━━━ MATERIALS PROVIDED ━━━

Lemma sortStep_spec s r :
  index_weak r →
  index_weak (sortStep s r) ∧ step_sorted (sortStep s r) s ∧
  (∀ s', step_sorted r s' → step_sorted (sortStep s r) s') ∧
  (∀ b, build_sorted r b → build_sorted (sortStep s r) b).
Proof.
  intros [Hj Hb Hs].
  assert (Hsort : step_sorted (sortStep s r) s).
  { unfold step_sorted. rewrite sortStep_step, decide_True by done.
    apply (sort_slice_sorted (λ i j, jobBefore (jobAt r i) (jobAt r j))
      (StrictWeakOrder0 := swo_map (jobAt r) jobBefore _)). }
  split_and!; [split|..]; try done.
  - intros s'. rewrite sortStep_step. case_decide as E; [subst|by apply Hs].
    apply (indexes_perm _ _ (idsByStep r s')); [by rewrite sort_slice_perm|apply Hs].
  - intros s' Hs'. destruct (decide (s = s')) as [<-|Hne]; [done|].
    unfold step_sorted. by rewrite sortStep_step, decide_False.
Qed.

(** The loop sorts what the created jobs left out of order. *)
Lemma sortBuildAndStepJobs_spec jobs bs ss r :
  index_weak r →
  (∀ b, build_sorted r b ∨ ((b ∉ bs) ∧ b ∈ (j_BuildID <$> jobs))) →
  (∀ s, step_sorted r s ∨ ((s ∉ ss) ∧ s ∈ (j_StepID <$> jobs))) →
  index_ok (sortBuildAndStepJobs bs ss jobs r).
Proof.
  revert bs ss r. induction jobs as [|job jobs IH]; intros bs ss r Hw Hb Hs; cbn [sortBuildAndStepJobs].
  - split; [done|..].
    + intros b. destruct (Hb b) as [|[_ ?%not_elem_of_nil]]; done.
    + intros s. destruct (Hs s) as [|[_ ?%not_elem_of_nil]]; done.
  - set (r1 := if bool_decide (j_BuildID job ∈ bs) then r else sortBuild (j_BuildID job) r).
    assert (H1 : index_weak r1 ∧ (build_sorted r1 (j_BuildID job)) ∧
      (∀ b, build_sorted r b → build_sorted r1 b) ∧ (∀ s, step_sorted r s → step_sorted r1 s)).
    { unfold r1. case_bool_decide as Hin; [|by apply sortBuild_spec]. split_and!; try done.
      destruct (Hb (j_BuildID job)) as [|[? _]]; done. }
    clearbody r1. destruct H1 as (Hw1 & Hnow1 & Hb1 & Hs1).
    set (r2 := if bool_decide (j_StepID job ∈ ss) then r1 else sortStep (j_StepID job) r1).
    assert (H2 : index_weak r2 ∧ (step_sorted r2 (j_StepID job)) ∧
      (∀ s, step_sorted r1 s → step_sorted r2 s) ∧ (∀ b, build_sorted r1 b → build_sorted r2 b)).
    { unfold r2. case_bool_decide as Hin; [|by apply sortStep_spec]. split_and!; try done.
      destruct (Hs (j_StepID job)) as [|[? _]]; [by apply Hs1|done]. }
    clearbody r2. destruct H2 as (Hw2 & Hnow2 & Hs2 & Hb2).
    apply IH; [done|..].
    + intros b. destruct (Hb b) as [|[Hnot Hin]]; [left; auto|].
      destruct (decide (b = j_BuildID job)) as [->|Hne]; [left; auto|right].
      rewrite fmap_cons in Hin. set_solver.
    + intros s. destruct (Hs s) as [|[Hnot Hin]]; [left; auto|].
      destruct (decide (s = j_StepID job)) as [->|Hne]; [left; auto|right].
      rewrite fmap_cons in Hin. set_solver.
Qed.

Lemma created_ids jobs :
  j_ID <$> (createdJob <$> jobs) = j_ID <$> jobs ∧
  j_BuildID <$> (createdJob <$> jobs) = j_BuildID <$> jobs ∧
  j_StepID <$> (createdJob <$> jobs) = j_StepID <$> jobs.
Proof.
  rewrite <-!list_fmap_compose. split_and!; apply list_fmap_ext; intros _ job _; simpl;
    apply createdJob_key.
Qed.

Lemma CreateJobs_index_ok jobs r :
  index_ok r → fresh_jobs r jobs → index_ok (CreateJobsForBuild jobs r).1.
Proof.
  intros [Hw Hb Hs] [Hn Hf]. destruct (created_ids jobs) as (Ei & Eb & Es).
  assert (Hf' : fresh_jobs r (createdJob <$> jobs)).
  { split; [by rewrite Ei|]. intros j (j0 & -> & Hj)%list_elem_of_fmap.
    destruct (createdJob_key j0) as (-> & _). auto. }
  destruct (addJobs_weak _ r [] Hf' Hw) as [Hw' [Hb' Hs']]; [split; by left|].
  rewrite app_nil_r, Eb, Es in *.
  unfold CreateJobsForBuild, sortBuildAndStepJobsLocked. simpl.
  apply sortBuildAndStepJobs_spec; [done|..].
  - intros b. destruct (Hb' b) as [|?]; [by left|right]. split; [apply not_elem_of_nil|done].
  - intros s. destruct (Hs' s) as [|?]; [by left|right]. split; [apply not_elem_of_nil|done].
Qed.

━━━

**WHAT IS EXPECTED**
In restating the data, begin at its first line, reproduce each line word for word, and conclude with the line that contains "intros [Hj Hb Hs].".

**ANSWER SECTION**
Lemma sortStep_spec s r :
  index_weak r →
  index_weak (sortStep s r) ∧ step_sorted (sortStep s r) s ∧
  (∀ s', step_sorted r s' → step_sorted (sortStep s r) s') ∧
  (∀ b, build_sorted r b → build_sorted (sortStep s r) b).
Proof.
  intros [Hj Hb Hs].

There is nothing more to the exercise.